The first line of each case consists of three integers N, X, Y, N indicating there are N kinds of rectangular that you can cut in and made to scarves; X, Y indicating the dimension of the original cloth. The next N lines, each line consists of two integers, xi, yi, ci, indicating the dimension and the price of the ith rectangular piece cloth you can cut in.
Output Output the maximum sum of prices that you can get on a single line for each case.

Constrains
0 < T <= 20
0 <= N <= 10; 0 < X, Y <= 1000
0 < xi <= X; 0 < yi <= Y; 0 <= ci <= 1000
Sample Input 1 2 4 4 2 2 2 3 3 9 Sample Output 9

//首先應該能想到這是個完全揹包的問題，但是要考慮到邊長。所以開個二維陣列,dp[i][j],代表前i長，前j寬的時候最大的價值是多少
//因為在進行分割的時候只能是橫這切或者豎著切，並且小的長方形既可以橫這擺，也可以豎著擺。所以有四種狀態。
#include <stdio.h>
#include <stdlib.h>
#include <malloc.h>
#include <string.h>
#include <string>
#include <math.h>
#include <limits.h>
#include <algorithm>
#include <iostream>
#include <queue>
#include <stack>
#include <deque>
#include <vector>
#include <set>
#include <map>
using namespace std;
#define N 1000 + 10
#define M 10 + 2
struct node{
    int x;
    int y;
    int val;
}a[N];
int dp[N][N];

int max(int a,int b){
    return a>b?a:b;
}

int main(){
    int T,n;
    int X,Y;

    while(~scanf("%d",&T)){
        while(T--){
            memset(dp,0,sizeof(dp));
            memset(a,0,sizeof(a));
            scanf("%d%d%d",&n,&X,&Y);
            int i;
            for(i=0;i<n;i++){
                scanf("%d%d%d",&a[i].x,&a[i].y,&a[i].val);
            }
            int j,k;
            for(i=1;i<=X;i++){
                for(j=1;j<=Y;j++){
                    for(k=0;k<n;k++){
                        if(i>=a[k].x && j>=a[k].y)
                            dp[i][j] = max(dp[i][j],max(dp[i-a[k].x][j]+dp[a[k].x][j-a[k].y],dp[i][j-a[k].y]+dp[i-a[k].x][a[k].y])+a[k].val);//因為i，j是從小到大的。
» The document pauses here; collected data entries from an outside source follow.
(** * redisclient.h: wire codec and key routing of the C++ Redis client

    A shallow embedding of the protocol codec (readers, command encoder,
    reply decoders) and of the connection router of [redis::base_client],
    followed by the properties of the specification that were checked
    against it.

    Conventions of the embedding.
    - [std::string] is a list of characters; sizes and indices ([size_t])
      are [nat]; [int_type] ([long]) and socket descriptors are [Z].
    - A function that throws returns [Throw]; a failed [assert] is [Abort];
      behaviour the language leaves undefined (an index outside a vector, a
      signed overflow, a negative byte count) is [Undefined].
    - Code that reads or writes a connection is a state transformer over
      the state of that connection; operations of the client are state
      transformers over the table of all descriptors.
    - The two allocations whose size the peer dictates before the data has
      arrived, [new char[n + 1]] in [read_n] and [out.reserve] in the decoder
      of multi-bulk replies, are modelled with the limits of the platform
      (class [Platform]); every property holds for all platforms.  All other
      allocations succeed. *)

From Stdlib Require Import ZArith Lia Ascii String List DecimalString DecimalNat DecimalZ.
From stdpp Require Import base option list gmap strings.

Local Open Scope Z_scope.
Local Open Scope list_scope.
所以每次取的時候都能去最優解。因為每次分割的時候都能變成三個小的矩形。所以要取最優
                        if(i>=a[k].y && j>=a[k].x)
                            dp[i][j] = max(dp[i][j],max(dp[i-a[k].y][j]+dp[a[k].y][j-a[k].x],dp[i][j-a[k].x]+dp[i-a[k].y][a[k].x])+a[k].val);
                    }
                }
            }
            printf("%d\n",dp[X][Y]);
        }
    }

    return 0;
}